▶ _Materials provided_
━━━
(* ===== verification/Replay.v ===== *)
(** * What a replay writes again

    A process that crashed resumes from its last snapshot and replays the orders after
    it. The book it ends with is right ([Recovery]); the fills it makes on the way are
    written a second time. *)

From S2P Require Import Prelude External BTreeMap Types OrderBook Levels PriceTime BookFacts BookOps Matching Concrete MatchingRefine EngineFacts Runs Samples EngineProps Snapshot SnapshotProps Codec Text Mock Processor ProcessorProps Kafka Recovery Persistence Handlers Streams.
From Stdlib Require Import Strings.Byte.

Section runs.
Context {DA : DecimalApi} {UA : UuidApi} {SA : SlabApi}.

Lemma engine_run_app eng cs1 cs2 eng' rs :
  engine_run eng (cs1 ++ cs2) = Ret (eng', rs) ->
  exists eng1 rs1 rs2, engine_run eng cs1 = Ret (eng1, rs1) /\ engine_run eng1 cs2 = Ret (eng', rs2) /\
    rs = rs1 ++ rs2.
Proof.
  revert eng rs. induction cs1 as [|c cs1 IH]; intros eng rs H; [by exists eng, [], rs|].
  cbn [app engine_run] in H. inv_bind H. destruct a as [e r]. inv_bind H. destruct a as [e' rs'].
  simplify_eq. match goal with X : engine_run e _ = _ |- _ => apply IH in X as (e1 & rs1 & rs2 & R1 & R2 & ->) end.
  exists e1, (r :: rs1), rs2. cbn. rewrite E. cbn. by rewrite R1.
Qed.

(** Answers with the same trades carry the same trades. *)
Lemma same_answers_trades lot (rs rs' : list (result ProcessResult EngineError)) :
  Forall2 (fun r r' => same_answer (abs_result lot r) (abs_result lot r')) rs rs' ->
  Forall2 same_trade (abs_fill lot <$> (rs ≫= answer_fills)) (abs_fill lot <$> (rs' ≫= answer_fills)).
Proof.
  induction 1 as [|r r' rs rs' H _ IH]; [constructor|]. csimpl. rewrite !fmap_app. apply Forall2_app; [|done].
  destruct r as [[]|[]], r' as [[]|[]]; try done; constructor.
Qed.
End runs.

Section replay.
Context {DA : DecimalApi} {DL : DecimalLaws DA} {NC : NumericColumn DA} {UA : UuidApi}
  {SA : SlabApi} {SL : SlabLaws SA} {PC : Postcard BookSnapshot} {PL : PostcardLaws _ PC}.
Context (lot : Z) (Hlot : 0 <= lot <= 28).
Context (fresh : nat -> Uuid) (fresh_inj : forall i j, fresh i = fresh j -> i = j).

(** C21. A crash duplicates fills. Let the process crash after it handled the orders
    [mid] that came after its last snapshot and their fills reached the database. The
    restarted process resumes at the snapshot's offset, so it handles [mid] again
    before anything else, and makes every trade of [mid] again; since rows are inserted
    under ids drawn anew, [ON CONFLICT DO NOTHING] never applies, and the table ends up
    with each of these trades twice. *)
Theorem crash_duplicates_fills (eng1 : MatchingEngine) (n : Z) (bytes : list byte)
    (t : gmap string SnapshotRow) (mid post : list Order) (batch_size : nat) (w : FillWriter)
    (es1 es2 : list writer_event) :
  engine_inv lot eng1 -> book_all (fun o => is_complete o = false) (eng_book eng1) ->
  (forall sd, StronglySorted (by_key sd) (prod_map id (abs_order lot) <$> keyed_queue sd (eng_book eng1))) ->
  0 < n < 2 ^ 63 -> serialize_book (eng_book eng1) MARKET_ID n = Some bytes ->
  Forall (order_ok lot) (mid ++ post) -> ids_drawn fresh w -> w_buf w = [] ->
  Forall (fun e => exists f, e = GotFill f true \/ e = TimerTick true) (es1 ++ es2) ->
  exists snap eng2 eng1' eng2' before again rest,
    load MARKET_ID true (save_raw MARKET_ID true bytes (n - 1) n t).1 = Ret (Ok (Some (snap, n - 1))) /\
    initial_state (Some (snap, n - 1)) = (Some snap, n, true) /\ restore_engine (Some snap) = Ret eng2 /\
    engine_run eng1 (Submit <$> mid) = Ret (eng1', before) /\
    engine_run eng2 (Submit <$> (mid ++ post)) = Ret (eng2', again ++ rest) /\
    Forall2 same_trade (abs_fill lot <$> (before ≫= answer_fills)) (abs_fill lot <$> (again ≫= answer_fills)) /\
    (Persistence.received es1 = before ≫= answer_fills ->
     Persistence.received es2 = (again ++ rest) ≫= answer_fills ->
     let w1 := writer_run fresh batch_size w (es1 ++ [TimerTick true]) in
     let w2 := writer_run fresh batch_size w1 (es2 ++ [TimerTick true]) in
     stored <$> w_table w2 = (stored <$> w_table w) ++ (fields <$> (before ≫= answer_fills)) ++
       (fields <$> (again ≫= answer_fills)) ++ (fields <$> (rest ≫= answer_fills)) /\
     NoDup (fr_id <$> w_table w2)).
Proof.
  intros Hinv Hlive Hs Hn Hb Hos Hd Hbuf [He1 He2]%Forall_app.
  destruct (restored_engine lot Hlot eng1 n bytes t Hinv Hlive Hs Hn Hb)
    as (snap & eng2 & Hload & Hinit & Hrest & _ & Hinv2 & Hsame).
  destruct (engine_run_same_queues lot Hlot eng1 eng2 (mid ++ post) Hinv Hinv2 Hsame Hos)
    as (e1 & rs1 & eng2' & rs2 & R1 & R2 & _ & Ha).
  rewrite fmap_app in R1. apply engine_run_app in R1 as (eng1' & before & rs' & Rb & _ & ->).
  apply Forall2_app_inv_l in Ha as (again & rest & Hba & _ & ->).
  exists snap, eng2, eng1', eng2', before, again, rest. split_and!; try done.
  { by apply same_answers_trades. }
  intros Hr1 Hr2 w1 w2.
  destruct (all_stored fresh fresh_inj batch_size w es1 (TimerTick true) Hd He1) as (H1 & Hb1 & Hd1); [by right|].
  destruct (all_stored fresh fresh_inj batch_size w1 es2 (TimerTick true) Hd1 He2) as (H2 & _ & [Hnd _]); [by right|].
  split; [|exact Hnd]. unfold w2. rewrite H2. fold w1 in H1, Hb1. rewrite Hb1, H1, Hbuf, Hr1, Hr2.
  cbn [app]. by rewrite bind_app, fmap_app, <-app_assoc.
Qed.
End replay.

(** ** A concrete crash: two orders after the snapshot, the first of which trades *)

Definition replay_before : list (result ProcessResult EngineError) :=
  (returned (sample_engine, []) (engine_run sample_engine (Submit <$> [limit 6 Bid 1000 400]))).2.

Definition replay_after : list (result ProcessResult EngineError) :=
  match restore_engine (Some (book_snapshot (eng_book sample_engine) MARKET_ID 5)) with
  | Ret eng =>
      (returned (eng, []) (engine_run eng (Submit <$> [limit 6 Bid 1000 400; market 7 Ask 450]))).2
  | _ => []
  end.

Definition replay_writes (rs : list (result ProcessResult EngineError)) : list writer_event :=
  TimerTick true :: ((fun f => GotFill f true) <$> (rs ≫= answer_fills)).

Lemma replay_writes_ok rs :
  Forall (fun e => exists f, e = GotFill f true \/ e = TimerTick true) (replay_writes rs).
Proof.
  constructor; [by exists (sample_fill 1 1 1 1); right|]. apply Forall_fmap, Forall_true.
  intros f. exists f. by left.
Qed.

Lemma crash_duplicates_fills_witness :
  exists snap eng2 eng1' eng2' before again rest,
    load MARKET_ID true (save_raw MARKET_ID true sample_state_bytes (5 - 1) 5 ∅).1 =
      Ret (Ok (Some (snap, 5 - 1))) /\
    initial_state (Some (snap, 5 - 1)) = (Some snap, 5, true) /\ restore_engine (Some snap) = Ret eng2 /\
    engine_run sample_engine (Submit <$> [limit 6 Bid 1000 400]) = Ret (eng1', before) /\
    engine_run eng2 (Submit <$> ([limit 6 Bid 1000 400] ++ [market 7 Ask 450])) = Ret (eng2', again ++ rest) /\
    Forall2 same_trade (abs_fill 2 <$> (before ≫= answer_fills)) (abs_fill 2 <$> (again ≫= answer_fills)) /\
    (Persistence.received (replay_writes replay_before) = before ≫= answer_fills ->
     Persistence.received (replay_writes replay_after) = (again ++ rest) ≫= answer_fills ->
     let w1 := writer_run number_ids 3 (mkWriter [] 0 []) (replay_writes replay_before ++ [TimerTick true]) in
     let w2 := writer_run number_ids 3 w1 (replay_writes replay_after ++ [TimerTick true]) in
     stored <$> w_table w2 = (stored <$> []) ++ (fields <$> (before ≫= answer_fills)) ++
       (fields <$> (again ≫= answer_fills)) ++ (fields <$> (rest ≫= answer_fills)) /\
     NoDup (fr_id <$> w_table w2)).
Proof.
  apply (crash_duplicates_fills 2 ltac:(lia) number_ids ltac:(intros i j; apply Nat2N.inj) sample_engine 5
    sample_state_bytes ∅ [limit 6 Bid 1000 400] [market 7 Ask 450] 3 (mkWriter [] 0 [])
    (replay_writes replay_before) (replay_writes replay_after)).
  - exact sample_inv.
  - apply (run_engine_live 2 sample_commands); [lia|vm_compute; reflexivity].
  - intros [|]; vm_compute; repeat first [apply SSorted_nil | apply SSorted_cons | apply Forall_nil_2
      | apply Forall_cons_2]; (left; reflexivity) || (right; split; [reflexivity|lia]).
  - lia.
  - reflexivity.
  - repeat constructor; apply order_ok_sound; vm_compute; reflexivity.
  - split; [constructor|]. intros r Hr. set_solver.
  - reflexivity.
  - apply Forall_app. split; apply replay_writes_ok.
Defined.

(** The trade happened: the two runs made fills. *)
Example replay_trades :
  length (replay_before ≫= answer_fills) = 2%nat /\ length (replay_after ≫= answer_fills) = 4%nat.
Proof. vm_compute. by split. Qed.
━━━
Could you copy each line in the listing above that includes the word "DecimalApi"?

Context {DA : DecimalApi} {UA : UuidApi} {SA : SlabApi}.
Context {DA : DecimalApi} {DL : DecimalLaws DA} {NC : NumericColumn DA} {UA : UuidApi}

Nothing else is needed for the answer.